WHAT YOU ARE ASKED TO DO »
Below is a listing. Output every line of it exactly.

WORKING DATA »
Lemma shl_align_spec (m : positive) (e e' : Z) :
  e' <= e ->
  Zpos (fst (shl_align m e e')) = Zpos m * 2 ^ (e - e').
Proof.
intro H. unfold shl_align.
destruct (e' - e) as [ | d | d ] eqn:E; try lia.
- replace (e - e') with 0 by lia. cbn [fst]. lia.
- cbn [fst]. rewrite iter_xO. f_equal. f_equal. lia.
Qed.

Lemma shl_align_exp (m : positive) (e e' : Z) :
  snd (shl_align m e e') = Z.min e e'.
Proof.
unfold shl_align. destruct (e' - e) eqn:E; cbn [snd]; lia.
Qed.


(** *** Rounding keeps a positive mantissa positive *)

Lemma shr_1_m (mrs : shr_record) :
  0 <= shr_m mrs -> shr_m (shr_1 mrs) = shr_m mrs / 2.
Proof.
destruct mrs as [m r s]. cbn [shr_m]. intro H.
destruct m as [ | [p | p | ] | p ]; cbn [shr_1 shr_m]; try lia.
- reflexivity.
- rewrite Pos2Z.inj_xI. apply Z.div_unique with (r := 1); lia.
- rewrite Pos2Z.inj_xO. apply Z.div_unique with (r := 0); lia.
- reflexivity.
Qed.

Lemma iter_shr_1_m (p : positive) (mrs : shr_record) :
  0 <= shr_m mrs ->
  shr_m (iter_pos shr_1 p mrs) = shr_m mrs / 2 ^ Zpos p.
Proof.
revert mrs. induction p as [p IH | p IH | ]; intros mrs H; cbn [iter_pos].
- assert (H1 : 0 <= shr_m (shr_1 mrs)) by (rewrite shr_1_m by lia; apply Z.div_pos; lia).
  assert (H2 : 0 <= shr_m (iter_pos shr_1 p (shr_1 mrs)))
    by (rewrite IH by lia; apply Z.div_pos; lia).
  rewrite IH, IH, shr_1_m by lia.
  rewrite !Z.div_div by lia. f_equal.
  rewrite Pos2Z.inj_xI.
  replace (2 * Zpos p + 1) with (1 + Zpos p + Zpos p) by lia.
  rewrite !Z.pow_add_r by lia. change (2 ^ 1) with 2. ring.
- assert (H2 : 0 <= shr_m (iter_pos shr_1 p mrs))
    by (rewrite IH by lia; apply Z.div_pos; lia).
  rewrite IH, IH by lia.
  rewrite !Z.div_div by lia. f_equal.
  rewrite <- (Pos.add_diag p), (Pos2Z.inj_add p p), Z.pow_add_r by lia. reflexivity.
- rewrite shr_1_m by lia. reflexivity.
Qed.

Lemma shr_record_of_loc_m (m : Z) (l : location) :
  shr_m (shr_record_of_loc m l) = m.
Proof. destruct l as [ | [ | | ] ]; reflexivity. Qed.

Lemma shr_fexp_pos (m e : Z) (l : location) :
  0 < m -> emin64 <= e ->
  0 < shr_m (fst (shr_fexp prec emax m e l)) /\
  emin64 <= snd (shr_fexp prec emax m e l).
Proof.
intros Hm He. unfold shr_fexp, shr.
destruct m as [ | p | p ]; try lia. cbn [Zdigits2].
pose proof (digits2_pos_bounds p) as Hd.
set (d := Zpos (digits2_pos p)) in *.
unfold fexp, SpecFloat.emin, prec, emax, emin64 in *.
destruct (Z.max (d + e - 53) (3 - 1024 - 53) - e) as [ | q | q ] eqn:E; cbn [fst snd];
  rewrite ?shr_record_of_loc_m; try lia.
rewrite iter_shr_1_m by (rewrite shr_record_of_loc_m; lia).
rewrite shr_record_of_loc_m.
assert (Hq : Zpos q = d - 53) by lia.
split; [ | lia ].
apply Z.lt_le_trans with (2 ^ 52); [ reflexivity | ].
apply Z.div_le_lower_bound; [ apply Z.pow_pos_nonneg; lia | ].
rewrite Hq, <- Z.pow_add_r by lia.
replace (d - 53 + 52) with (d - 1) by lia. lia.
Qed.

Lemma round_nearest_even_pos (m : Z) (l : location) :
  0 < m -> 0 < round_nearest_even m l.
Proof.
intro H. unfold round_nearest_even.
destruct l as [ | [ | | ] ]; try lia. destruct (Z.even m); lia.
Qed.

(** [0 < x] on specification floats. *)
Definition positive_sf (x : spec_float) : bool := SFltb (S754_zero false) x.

YOUR RESPONSE »
Lemma shl_align_spec (m : positive) (e e' : Z) :
  e' <= e ->
  Zpos (fst (shl_align m e e')) = Zpos m * 2 ^ (e - e').
Proof.
intro H. unfold shl_align.
destruct (e' - e) as [ | d | d ] eqn:E; try lia.
- replace (e - e') with 0 by lia. cbn [fst]. lia.
- cbn [fst]. rewrite iter_xO. f_equal. f_equal. lia.
Qed.

Lemma shl_align_exp (m : positive) (e e' : Z) :
  snd (shl_align m e e') = Z.min e e'.
Proof.
unfold shl_align. destruct (e' - e) eqn:E; cbn [snd]; lia.
Qed.


(** *** Rounding keeps a positive mantissa positive *)

Lemma shr_1_m (mrs : shr_record) :
  0 <= shr_m mrs -> shr_m (shr_1 mrs) = shr_m mrs / 2.
Proof.
destruct mrs as [m r s]. cbn [shr_m]. intro H.
destruct m as [ | [p | p | ] | p ]; cbn [shr_1 shr_m]; try lia.
- reflexivity.
- rewrite Pos2Z.inj_xI. apply Z.div_unique with (r := 1); lia.
- rewrite Pos2Z.inj_xO. apply Z.div_unique with (r := 0); lia.
- reflexivity.
Qed.

Lemma iter_shr_1_m (p : positive) (mrs : shr_record) :
  0 <= shr_m mrs ->
  shr_m (iter_pos shr_1 p mrs) = shr_m mrs / 2 ^ Zpos p.
Proof.
revert mrs. induction p as [p IH | p IH | ]; intros mrs H; cbn [iter_pos].
- assert (H1 : 0 <= shr_m (shr_1 mrs)) by (rewrite shr_1_m by lia; apply Z.div_pos; lia).
  assert (H2 : 0 <= shr_m (iter_pos shr_1 p (shr_1 mrs)))
    by (rewrite IH by lia; apply Z.div_pos; lia).
  rewrite IH, IH, shr_1_m by lia.
  rewrite !Z.div_div by lia. f_equal.
  rewrite Pos2Z.inj_xI.
  replace (2 * Zpos p + 1) with (1 + Zpos p + Zpos p) by lia.
  rewrite !Z.pow_add_r by lia. change (2 ^ 1) with 2. ring.
- assert (H2 : 0 <= shr_m (iter_pos shr_1 p mrs))
    by (rewrite IH by lia; apply Z.div_pos; lia).
  rewrite IH, IH by lia.
  rewrite !Z.div_div by lia. f_equal.
  rewrite <- (Pos.add_diag p), (Pos2Z.inj_add p p), Z.pow_add_r by lia. reflexivity.
- rewrite shr_1_m by lia. reflexivity.
Qed.

Lemma shr_record_of_loc_m (m : Z) (l : location) :
  shr_m (shr_record_of_loc m l) = m.
Proof. destruct l as [ | [ | | ] ]; reflexivity. Qed.

Lemma shr_fexp_pos (m e : Z) (l : location) :
  0 < m -> emin64 <= e ->
  0 < shr_m (fst (shr_fexp prec emax m e l)) /\
  emin64 <= snd (shr_fexp prec emax m e l).
Proof.
intros Hm He. unfold shr_fexp, shr.
destruct m as [ | p | p ]; try lia. cbn [Zdigits2].
pose proof (digits2_pos_bounds p) as Hd.
set (d := Zpos (digits2_pos p)) in *.
unfold fexp, SpecFloat.emin, prec, emax, emin64 in *.
destruct (Z.max (d + e - 53) (3 - 1024 - 53) - e) as [ | q | q ] eqn:E; cbn [fst snd];
  rewrite ?shr_record_of_loc_m; try lia.
rewrite iter_shr_1_m by (rewrite shr_record_of_loc_m; lia).
rewrite shr_record_of_loc_m.
assert (Hq : Zpos q = d - 53) by lia.
split; [ | lia ].
apply Z.lt_le_trans with (2 ^ 52); [ reflexivity | ].
apply Z.div_le_lower_bound; [ apply Z.pow_pos_nonneg; lia | ].
rewrite Hq, <- Z.pow_add_r by lia.
replace (d - 53 + 52) with (d - 1) by lia. lia.
Qed.

Lemma round_nearest_even_pos (m : Z) (l : location) :
  0 < m -> 0 < round_nearest_even m l.
Proof.
intro H. unfold round_nearest_even.
destruct l as [ | [ | | ] ]; try lia. destruct (Z.even m); lia.
Qed.

(** [0 < x] on specification floats. *)
Definition positive_sf (x : spec_float) : bool := SFltb (S754_zero false) x.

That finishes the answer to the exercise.